--- Task data ---

(* ===== verification/Reference.v ===== *)
(** * Reference: the standards behind the third-party functions

    SHA-256 (FIPS 180-4), HMAC (RFC 2104), base58, Solana's program addresses
    and a reader of JSON texts, as executable definitions, and the instance
    [ext_ref] of [Ext] that uses them and the cipher of Aes.v.  UnitTests.v and
    EndpointTests.v replay the unit tests of the sources on it; no theorem about
    the program depends on this file. *)

From Stdlib Require Import ZArith Lia.
From Stdlib Require Import Strings.Byte Strings.Ascii Strings.String.
From stdpp Require Import base tactics decidable option list strings.
From S2P Require Import Prelude Text Errors Borsh SolanaTypes Health World Concrete Aes Crypto.

Open Scope list_scope.
Open Scope Z_scope.

Definition le_val (l : bytes) : Z := be_val (rev l).

(** ** SHA-256

    Words are [Z] below [2 ^ 32].  The round constants and the initial value are
    the fractions of the cube and square roots of the first primes. *)

Definition w32 (z : Z) : Z := Z.land z 4294967295.
Definition rotr (x k : Z) : Z := w32 (Z.lor (Z.shiftr x k) (Z.shiftl x (32 - k))).
Definition sum3 (f : Z -> Z -> Z) (x a b c : Z) (g : Z -> Z -> Z) : Z :=
  Z.lxor (Z.lxor (f x a) (f x b)) (g x c).

Definition primes_64 : list Z :=
  filter (fun n => forallb (fun d => negb (n mod d =? 0)) (map Z.of_nat (seq 2 (Z.to_nat (Z.sqrt n) - 1))))
    (map Z.of_nat (seq 2 310)).

(** The largest [r] with [r ^ 3 <= n], bit by bit from bit [k]. *)
Fixpoint cbrt_bits (k : nat) (r n : Z) : Z :=
  let r' := Z.lor r (Z.shiftl 1 (Z.of_nat k)) in
  let r'' := if r' * r' * r' <=? n then r' else r in
  match k with O => r'' | S k' => cbrt_bits k' r'' n end.

Definition round_constants : list Z := map (fun p => w32 (cbrt_bits 35 0 (Z.shiftl p 96))) primes_64.
Definition initial_hash : list Z := map (fun p => w32 (Z.sqrt (Z.shiftl p 64))) (take 8 primes_64).

(** The message schedule, the last word first. *)
Fixpoint schedule (n : nat) (ws : list Z) : list Z :=
  match n with
  | O => rev ws
  | S n' =>
      let word i := nth i ws 0 in
      schedule n' (w32 (sum3 rotr (word 1%nat) 17 19 10 Z.shiftr + word 6%nat
                        + sum3 rotr (word 14%nat) 7 18 3 Z.shiftr + word 15%nat) :: ws)
  end.

Definition round (v : list Z) (kw : Z * Z) : list Z :=
  match v with
  | [a; b; c; d; e; f; g; h] =>
      let choice := Z.lxor (Z.land e f) (Z.land (Z.lxor e 4294967295) g) in
      let majority := Z.lxor (Z.lxor (Z.land a b) (Z.land a c)) (Z.land b c) in
      let t1 := h + sum3 rotr e 6 11 25 rotr + choice + fst kw + snd kw in
      let t2 := sum3 rotr a 2 13 22 rotr + majority in
      [w32 (t1 + t2); a; b; c; w32 (d + t1); e; f; g]
  | _ => v
  end.

Definition compress (constants hash : list Z) (block : bytes) : list Z :=
  let ws := schedule 48 (rev (map be_val (groups 16 4 block))) in
  map (fun p => w32 (fst p + snd p)) (combine hash (fold_left round (combine constants ws) hash)).

Definition sha_pad (msg : bytes) : bytes :=
  let zeros := Z.to_nat ((55 - Z.of_nat (length msg)) mod 64) in
  msg ++ x80 :: repeat x00 zeros ++ be_enc 8 (8 * Z.of_nat (length msg)).

Definition sha256_bytes (msg : bytes) : bytes :=
  let padded := sha_pad msg in
  let hash := fold_left (compress round_constants)
                (groups (length padded / 64)%nat 64%nat padded) initial_hash in
  List.flat_map (be_enc 4) hash.

(** ** HMAC, for keys of at most one block *)

Definition xor_pad (k : bytes) (z : Z) : bytes :=
  map (fun b => byte_of_Z (Z.lxor (Z_of_byte b) z)) (pad_to 64 k).
Definition hmac_bytes (k msg : bytes) : bytes :=
  sha256_bytes (xor_pad k 92 ++ sha256_bytes (xor_pad k 54 ++ msg)).

(** ** Base58 *)

Definition base58_alphabet : string :=
  "123456789ABCDEFGHJKLMNPQRSTUVWXYZabcdefghijkmnopqrstuvwxyz".

Fixpoint index_of (c : ascii) (s : string) : option Z :=
  match s with
  | EmptyString => None
  | String c' s' => if Ascii.eqb c c' then Some 0 else option_map (Z.add 1) (index_of c s')
  end.

Fixpoint base58_val (v : Z) (s : string) : option Z :=
  match s with
  | EmptyString => Some v
  | String c s' => i ← index_of c base58_alphabet; base58_val (58 * v + i) s'
  end.

(** The leading ones of a text, each a zero byte. *)
Fixpoint leading_ones (s : string) : nat :=
  match s with String "1" s' => S (leading_ones s') | _ => O end.

(** A key: the leading ones, and the shortest number, fill its 32 bytes. *)
Definition base58_key (s : string) : option Pubkey :=
  v ← base58_val 0 s;
  let size := Z.to_nat (if v =? 0 then 0 else Z.log2 v / 8 + 1) in
  to_bytesN 32 (repeat x00 (leading_ones s) ++ be_enc size v).

Fixpoint base58_digits (fuel : nat) (v : Z) (s : string) : string :=
  match fuel with
  | O => s
  | S f => if v =? 0 then s else
      base58_digits f (v / 58)
        (String (default "1"%char (String.get (Z.to_nat (v mod 58)) base58_alphabet)) s)
  end.

Fixpoint leading_zeros (l : bytes) : nat :=
  match l with x00 :: l' => S (leading_zeros l') | _ => O end.

Definition base58_text (k : Pubkey) : string :=
  let l := bn_bytes k in
  String.concat "" (repeat "1"%string (leading_zeros l)) +:+ base58_digits 64 (be_val l) "".

(** ** Program addresses

    The first bump, from 255 down, whose hash is not the y-coordinate of a point
    of edwards25519: [(y ^ 2 - 1) / (d y ^ 2 + 1)] has no square root modulo
    [2 ^ 255 - 19]. *)

Definition p25519 : Z := 2 ^ 255 - 19.
Definition d25519 : Z :=
  37095705934669439343138083508754565189542113879843219016388785533085940283555.

(** The Jacobi symbol of [a] over an odd [n], by halving and subtracting; the
    sum of the bit lengths, at most 510, decreases with every two steps. *)
Fixpoint jacobi (fuel : nat) (sign a n : Z) : Z :=
  match fuel with
  | O => 0
  | S f =>
      if a =? 0 then (if n =? 1 then sign else 0)
      else if Z.even a then
        let r := Z.land n 7 in
        jacobi f (if (r =? 3) || (r =? 5) then - sign else sign) (Z.div2 a) n
      else if a <? n then
        jacobi f (if (Z.land a 3 =? 3) && (Z.land n 3 =? 3) then - sign else sign) (n - a) a
      else jacobi f sign (a - n) n
  end.

Definition on_curve (l : bytes) : bool :=
  let y := Z.land (le_val l) (2 ^ 255 - 1) mod p25519 in
  let yy := y * y mod p25519 in
  let u := (yy - 1) mod p25519 in
  let v := (d25519 * yy + 1) mod p25519 in
  (u =? 0) || (jacobi 2000 1 (u * v mod p25519) p25519 =? 1).

Definition address_hash (seeds : list bytes) (bump : byte) (program : Pubkey) : bytes :=
  sha256_bytes (mjoin seeds ++ [bump] ++ bn_bytes program ++ as_bytes "ProgramDerivedAddress").

Fixpoint find_address (bump : nat) (seeds : list bytes) (program : Pubkey) : Pubkey * byte :=
  let b := byte_of_Z (Z.of_nat bump) in
  let hash := address_hash seeds b program in
  if on_curve hash then
    match bump with O => (padded 32 [], x00) | S bump' => find_address bump' seeds program end
  else (padded 32 hash, b).

(** ** JSON texts

    Recursive descent; every call consumes a character or goes down one level,
    so twice the length of the text is enough fuel.  Numbers are integers, and
    the only escapes are the one-letter ones. *)

Definition is_space (c : ascii) : bool :=
  let n := nat_of_ascii c in ((n =? 32) || (n =? 9) || (n =? 10) || (n =? 13))%nat.

Fixpoint skip (s : string) : string :=
  match s with
  | String c s' => if is_space c then skip s' else s
  | EmptyString => s
  end.

Definition quote : ascii := ascii_of_nat 34.
Definition backslash : ascii := ascii_of_nat 92.

Definition unescape (c : ascii) : option ascii :=
  if Ascii.eqb c quote || Ascii.eqb c backslash || Ascii.eqb c "/" then Some c
  else if Ascii.eqb c "n" then Some (ascii_of_nat 10)
  else if Ascii.eqb c "t" then Some (ascii_of_nat 9)
  else if Ascii.eqb c "r" then Some (ascii_of_nat 13)
  else None.

(** The characters up to the closing quote, and the text after it. *)
Fixpoint read_chars (s : string) : option (string * string) :=
  match s with
  | EmptyString => None
  | String c s' =>
      if Ascii.eqb c quote then Some (EmptyString, s')
      else if Ascii.eqb c backslash then
        match s' with
        | String e s'' => x ← unescape e; '(t, r) ← read_chars s''; Some (String x t, r)
        | EmptyString => None
        end
      else if (nat_of_ascii c <? 32)%nat then None
      else '(t, r) ← read_chars s'; Some (String c t, r)
  end.

Fixpoint read_digits (s : string) : string * string :=
  match s with
  | String c s' =>
      if is_ascii_digit c then let '(t, r) := read_digits s' in (String c t, r) else (EmptyString, s)
  | EmptyString => (EmptyString, s)
  end.

Definition read_number (s : string) : option (json * string) :=
  let '(sign, s) := match s with String "-" s' => (-1, s') | _ => (1, s) end in
  let '(t, r) := read_digits s in
  match t, N_of_dec t with
  | EmptyString, _ | _, None => None
  | _, Some n => Some (JNum (sign * Z.of_N n), r)
  end.

(** [read_elements closing]: the elements after an opening bracket; an object
    is the list of its elements, each with its name. *)
Fixpoint read_json (fuel : nat) (s : string) : option (json * string) :=
  match fuel with
  | O => None
  | S f =>
      match skip s with
      | EmptyString => None
      | String c s' as text =>
          if Ascii.eqb c quote then '(t, r) ← read_chars s'; Some (JStr t, r)
          else if Ascii.eqb c "[" then
            match skip s' with
            | String "]" r => Some (JArr [], r)
            | _ => '(l, r) ← read_elements f false s'; Some (JArr (map snd l), r)
            end
          else if Ascii.eqb c "{" then
            match skip s' with
            | String "}" r => Some (JObj [], r)
            | _ => '(l, r) ← read_elements f true s'; Some (JObj l, r)
            end
          else match strip_prefix "null" text, strip_prefix "true" text, strip_prefix "false" text with
               | Some r, _, _ => Some (JNull, r)
               | _, Some r, _ => Some (JBool true, r)
               | _, _, Some r => Some (JBool false, r)
               | _, _, _ => read_number text
               end
      end
  end
with read_elements (fuel : nat) (named : bool) (s : string)
    : option (list (string * json) * string) :=
  match fuel with
  | O => None
  | S f =>
      '(name, s1) ← (if named then
        match skip s with
        | String c s' => if Ascii.eqb c quote then
            '(t, r) ← read_chars s';
            match skip r with String ":" r' => Some (t, r') | _ => None end else None
        | EmptyString => None
        end else Some (EmptyString, s));
      '(v, r) ← read_json f s1;
      match skip r with
      | String c r' =>
          if Ascii.eqb c "," then '(l, r'') ← read_elements f named r'; Some ((name, v) :: l, r'')
          else if Ascii.eqb c (if named then "}" else "]") then Some ([(name, v)], r')
          else None
      | EmptyString => None
      end
  end.

(** A whole text. *)
Definition json_of_text (s : string) : option json :=
  '(j, r) ← read_json (2 * String.length s) s;
  match skip r with EmptyString => Some j | _ => None end.

(** ** The instance

    The reference functions, and the ones of [ext_demo] for what the
    tests do not depend on. *)

Definition byte_of_json (j : json) : option byte :=
  match j with JNum z => if (0 <=? z) && (z <? 256) then Some (byte_of_Z z) else None | _ => None end.
Definition u8_array_of_text (s : string) : result string bytes :=
  match json_of_text s with
  | Some (JArr l) => ok_or (mapM byte_of_json l) "invalid element"%string
  | _ => Err "invalid JSON"%string
  end.

Definition ext_ref : Ext := {|
  ext_borsh := borsh_demo;
  pubkey_from_str := base58_key;
  pubkey_to_string := base58_text;
  uuid_to_string := @uuid_to_string ext_demo;
  uuid_parse := @uuid_parse ext_demo;
  hex_encode := hex_demo;
  hex_decode := unhex_demo;
  sha256 := fun l => padded 32 (sha256_bytes l);
  hmac_sha256 := fun k l => hmac_bytes (bn_bytes k) l;
  aes256gcm_encrypt := gcm_encrypt;
  aes256gcm_decrypt := gcm_decrypt;
  base64_decode := @base64_decode ext_demo;
  jsonb_text := @jsonb_text ext_demo;
  find_program_address := find_address 255;
  get_associated_token_address := @get_associated_token_address ext_demo;
  spl_transfer := @spl_transfer ext_demo;
  json_from_str := json_of_text;
  signature_from_str := @signature_from_str ext_demo;
  tx_encode := @tx_encode ext_demo;
  tx_decode := @tx_decode ext_demo;
  json_value := json_of_text;
  json_to_vec := @json_to_vec ext_demo;
  signature_verify := @signature_verify ext_demo;
  jwt_encode := @jwt_encode ext_demo;
  jwt_decode := @jwt_decode ext_demo;
  url_parses := @url_parses ext_demo;
  authorize_url := @authorize_url ext_demo;
  f64_parse := @f64_parse ext_demo;
  json_u8_array := u8_array_of_text;
  status_text := @status_text ext_demo;
  keypair_from_bytes := @keypair_from_bytes ext_demo;
|}.

(** The law that the theorems on stored contacts suppose of the cipher. *)
Lemma aes_correct_ref : @aes_correct ext_ref.
Proof. exact gcm_roundtrip. Qed.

--- Exercise ---
Your answer must be the lines above from the one containing "else jacobi f sign (a - n) n" to the one containing "let b := byte_of_Z (Z.of_nat bump) in", both included, restated word for word.

--- Your response ---
      else jacobi f sign (a - n) n
  end.

Definition on_curve (l : bytes) : bool :=
  let y := Z.land (le_val l) (2 ^ 255 - 1) mod p25519 in
  let yy := y * y mod p25519 in
  let u := (yy - 1) mod p25519 in
  let v := (d25519 * yy + 1) mod p25519 in
  (u =? 0) || (jacobi 2000 1 (u * v mod p25519) p25519 =? 1).

Definition address_hash (seeds : list bytes) (bump : byte) (program : Pubkey) : bytes :=
  sha256_bytes (mjoin seeds ++ [bump] ++ bn_bytes program ++ as_bytes "ProgramDerivedAddress").

Fixpoint find_address (bump : nat) (seeds : list bytes) (program : Pubkey) : Pubkey * byte :=
  let b := byte_of_Z (Z.of_nat bump) in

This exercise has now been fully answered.